- **What is required**
Sort through the data and copy the lines holding the word "constructor".

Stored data
Lemma average_attribute_key (scorerName : string) :
  ("eval.avg." ++ scorerName)%string <> "eval.score.rationale".
Proof. cbn. intros E. discriminate E. Qed.

Lemma write_averages_no_rationale (evalSpan : Span)
    (entries : list (string * list value)) :
  forall avgs, writes_no_rationale (write_averages host evalSpan entries avgs).
Proof.
  unfold writes_no_rationale.
  induction entries as [|[scorerName values] rest IH]; intros avgs; cbn [write_averages].
  - apply (maintains_ret _ no_rationale_nil).
  - apply (maintains_bind _ no_rationale_app);
      [apply (maintains_lift _ no_rationale_nil)|]. intros avg.
    apply (maintains_bind _ no_rationale_app); [|intros u; apply IH].
    intros w. cbn. apply no_rationale_one. intros ctx.
    apply other_attribute_ok, average_attribute_key.
Qed.

Lemma evaluate_dataset_cut (runName : string) task (scorers : list (Scorer World))
    (emitScores : bool) (dataset : list EvalDatum) :
  keeps_rationales_cut
    (evaluate_dataset host submitScore runName task scorers emitScores dataset).
Proof.
  unfold keeps_rationales_cut, evaluate_dataset.
  apply (maintains_startActiveSpan _ rationales_cut_join);
    [intros span; now apply self_cut_start|].
  intros evalSpan.
  apply (maintains_bind _ rationales_cut_join); [apply eval_items_cut|].
  intros [rs errs].
  apply (maintains_impl no_rationale); [intros t Ht; apply Ht|].
  apply (maintains_bind _ no_rationale_app);
    [apply (maintains_lift _ no_rationale_nil)|]. intros scoreTotals.
  apply (maintains_bind _ no_rationale_app);
    [apply write_averages_no_rationale|]. intros avgs.
  quiet.
Qed.

Lemma evaluate_with_cut (options : EvaluateOptions World) :
  keeps_rationales_cut (evaluate_with host submitScore options).
Proof.
  unfold keeps_rationales_cut, evaluate_with.
  apply (maintains_bind _ rationales_cut_join); [|intros ds; apply evaluate_dataset_cut].
  intros w. unfold resolve_data, ret.
  destruct (opt_data options) as [ds|produce]; [constructor|].
  destruct (produce w) as [[ds|e] w1]; constructor.
Qed.

End RationaleWalk.

(** What a trace that keeps to its own scorer invocations says, event by
    event. *)
Lemma rationales_cut_events {engine : Engine} {Span : Type} (t : list (Event Span)) :
  rationales_cut t t ->
  (forall span v,
     In (EvSetAttribute span "eval.score.rationale" v) t ->
     bounded 500 v /\
     exists scoreObj, adapted_in t scoreObj /\ sliced_rationale scoreObj v) /\
  (forall tracer spanName attributes span,
     In (EvStartSpan tracer spanName attributes span) t ->
     prop_lookup "score.rationale" attributes = None) /\
  (forall i o outcome during,
     In (EvSubmit i o outcome during) t ->
     (exists scoreObj,
        adapted_in t scoreObj /\
        js_get scoreObj "rationale" = Normal (so_rationale o)) /\
     forall tracer spanName attributes span v,
       In (EvStartSpan tracer spanName attributes span) during ->
       prop_lookup "score.rationale" attributes = Some v ->
       bounded 500 v /\
       ToBoolean (so_rationale o) = true /\
       js_slice0 (so_rationale o) 500 = Normal v).
Proof.
  intros Hcut. unfold rationales_cut in Hcut. rewrite Forall_forall in Hcut.
  split; [|split].
  - intros span v Hin. specialize (Hcut _ Hin eq_refl).
    destruct Hcut as (scoreObj & Had & Hs). split; [|eauto].
    destruct Hs as (rationale & _ & _ & Hs). exact (js_slice0_bounded _ _ _ Hs).
  - intros tracer spanName attributes span Hin. exact (Hcut _ Hin).
  - intros i o outcome during Hin. destruct (Hcut _ Hin) as [Hh Hd].
    split; [exact Hh|].
    intros tracer spanName attributes span v Hs Hv.
    destruct (Hd tracer spanName attributes span v Hs Hv) as [Hb Hsl].
    split; [exact (js_slice0_bounded _ _ _ Hsl) | now split].
Qed.



(** A rationale of 600 characters is cut to 500 on the scorer span and on
    the span of the emitted score, and is handed over with all its 600. *)
Example scenario_long_rationale :
  In (EvSetAttribute tt "eval.score.rationale" (VStr (string_repeat "r" 500)))
     verbose_trace /\
  exists o outcome attributes,
    In (EvSubmit 0 o outcome [EvStartSpan Score.TRACER_NAME "score.verbose" attributes tt;
                              EvSpanEnd tt]) verbose_trace /\
    js_length (so_rationale o) = Some 600 /\
    prop_lookup "score.rationale" attributes = Some (VStr (string_repeat "r" 500)).
Proof.
  split.
  - vm_compute. repeat (try (left; reflexivity); right).
  - vm_compute. do 3 eexists. split; [|split].
    + repeat (try (left; reflexivity); right).
    + reflexivity.
    + reflexivity.
Qed.

(** ** The adapter beyond its first rule *)

Lemma fromEntries_acc (l acc : props) :
  NoDup (keys acc ++ keys l) ->
  fold_left (fun a kv => set_prop (fst kv) (snd kv) a) l acc = acc ++ l.
Proof.
  revert acc. induction l as [|[k v] l IH]; intros acc Hnd; cbn [fold_left].
  - now rewrite app_nil_r.
  - cbn [fst snd].
    assert (Hk : ~ In k (keys acc)).
    { intros Hin. apply NoDup_remove_2 in Hnd. apply Hnd.
      apply in_or_app. now left. }
    assert (Hs : set_prop k v acc = acc ++ [(k, v)]).
    { clear - Hk. induction acc as [|[k' v'] acc IH]; cbn; [reflexivity|].
      destruct (String.eqb_spec k k') as [->|Hne].
      - exfalso. apply Hk. now left.
      - rewrite IH; [reflexivity|]. intros Hin. apply Hk. now right. }
    rewrite Hs, IH.
    + now rewrite <- app_assoc.
    + unfold keys in *. rewrite map_app. cbn. rewrite <- app_assoc. exact Hnd.
Qed.

(** [Object.fromEntries] of entries under distinct keys is the same object. *)
Lemma Object_fromEntries_NoDup (l : props) :
  NoDup (keys l) -> Object_fromEntries l = l.
Proof. intros Hnd. unfold Object_fromEntries. now rewrite fromEntries_acc. Qed.

Lemma NoDup_keys_filter {A} (f : string * A -> bool) (l : list (string * A)) :
  NoDup (keys l) -> NoDup (keys (filter f l)).
Proof.
  unfold keys. induction l as [|[k v] l IH]; cbn; intros Hnd; [constructor|].
  inversion Hnd as [|? ? Hni Hnd']; subst.
  destruct (f (k, v)); cbn; [constructor|]; auto.
  intros Hin. apply Hni. apply in_map_iff in Hin. destruct Hin as ([k' v'] & <- & Hin).
  apply filter_In in Hin. apply in_map_iff. exists (k', v'). now split.
Qed.

Lemma prop_lookup_filter_key {A} (p : string -> bool) (k : string)
    (l : list (string * A)) :
  prop_lookup k (filter (fun kv => p (fst kv)) l)
  = if p k then prop_lookup k l else None.
Proof.
  induction l as [|[k' v'] l IH]; cbn; [now destruct (p k)|].
  destruct (p k') eqn:Ep; cbn.
  - destruct (String.eqb_spec k k') as [->|Hne]; [now rewrite Ep | exact IH].
  - destruct (String.eqb_spec k k') as [->|Hne]; [now rewrite IH, Ep | exact IH].
Qed.

Section AdapterExtras.
Context {engine : Engine}.
Import Protocol.

Lemma adaptScore_fresh_value (scorerName : string) (raw : value) :
  isScore raw = Normal false ->
  String.eqb (typeof raw) "number" || dict_like raw = true ->
  exists v rest,
    adaptScore scorerName raw
    = Normal (VObj (("name", VStr scorerName) :: ("value", v) :: rest)).
Proof.
  intros E Hr. unfold adaptScore. rewrite E. cbn.
  destruct (isAutoEvalsResult_total raw) as [[|] E2]; rewrite E2; cbn.
  - unfold isAutoEvalsResult in E2. destruct raw; cbn in *; try discriminate;
      repeat (rewrite array_index_nondigit by reflexivity); cbn; eauto.
  - destruct (isPhoenixEvalsResult_total raw) as [[|] E3]; rewrite E3; cbn.
    + unfold isPhoenixEvalsResult in E3. destruct raw; cbn in *; try discriminate;
        repeat (rewrite array_index_nondigit by reflexivity); cbn; eauto.
    + unfold dict_like in Hr. destruct raw; cbn in *; try discriminate; eauto.
Qed.

(** X1. Adapting twice changes nothing for a recognised result: when the raw
    value is a number or a non-array object, the Score the adapter returns
    is returned unchanged by a second pass, under any scorer name. *)
Theorem adaptScore_idempotent_on_recognised (scorerName otherName : string) (raw : value) :
  String.eqb (typeof raw) "number" || dict_like raw = true ->
  exists s,
    adaptScore scorerName raw = Normal s /\
    adaptScore otherName s = Normal s.
Proof.
  intros Hr. destruct (isScore_total raw) as [[|] E].
  - exists raw. split; now apply adaptScore_isScore.
  - destruct (adaptScore_fresh_value scorerName raw E Hr) as (v & rest & Ea).
    eexists. split; [exact Ea|].
    apply adaptScore_canonical_unchanged.
    eexists _, scorerName. split; [reflexivity|]. split; [reflexivity|].
    left. reflexivity.
Qed.

(** X2. The fallback is not a fixed point.  For a raw value that is neither
    a number nor a non-array object: when [String()] cannot render it, the
    adapter throws what the conversion throws; otherwise the Score returned
    lacks both [value] and [label], so a second pass reads it by the object
    rule and nests the first Score, name included, under [metadata]. *)
Theorem adaptScore_fallback_readapted (scorerName otherName : string) (raw : value) :
  String.eqb (typeof raw) "number" || dict_like raw = false ->
  match ToString raw with
  | Normal text =>
      exists s,
        adaptScore scorerName raw = Normal s /\
        ~ canonical_shape s /\
        adaptScore otherName s
        = Normal (VObj [("name", VStr otherName);
                        ("value", VUndefined);
                        ("label", VUndefined);
                        ("rationale", VUndefined);
                        ("metadata",
                         VObj [("name", VStr scorerName);
                               ("metadata", VObj [("raw", VStr text)])])])
  | Throw e => adaptScore scorerName raw = Throw e
  end.
Proof.
  intros Hf. rewrite (adaptScore_fallback scorerName raw Hf).
  destruct (ToString raw) as [text|e]; [|reflexivity].
  exists (fallbackScore scorerName text).
  split; [reflexivity|]. split; [|reflexivity].
  intros (ps & nm & E & _ & [Hk|Hk]); unfold fallbackScore in E;
    injection E as <-; discriminate Hk.
Qed.

(** X26. The adapter throws in its last rule only: when it throws, the raw
    value is neither a number nor a non-array object, and the exception is
    the [TypeError] that [String()] raises on the raw value. *)
Theorem adaptScore_throws_only_in_fallback (scorerName : string) (raw e : value) :
  adaptScore scorerName raw = Throw e ->
  String.eqb (typeof raw) "number" || dict_like raw = false /\
  ToString raw = Throw e /\
  e = TypeError "Cannot convert object to primitive value".
Proof.
  intros Ea. destruct (adaptScore_throw scorerName raw e Ea) as (-> & Hg & Ht).
  split; [exact Hg|]. split; [exact Ht | reflexivity].
Qed.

- **Exercise result**
  destruct (opt_data options) as [ds|produce]; [constructor|].
  destruct (produce w) as [[ds|e] w1]; constructor.
  unfold keys. induction l as [|[k v] l IH]; cbn; intros Hnd; [constructor|].
  destruct (f (k, v)); cbn; [constructor|]; auto.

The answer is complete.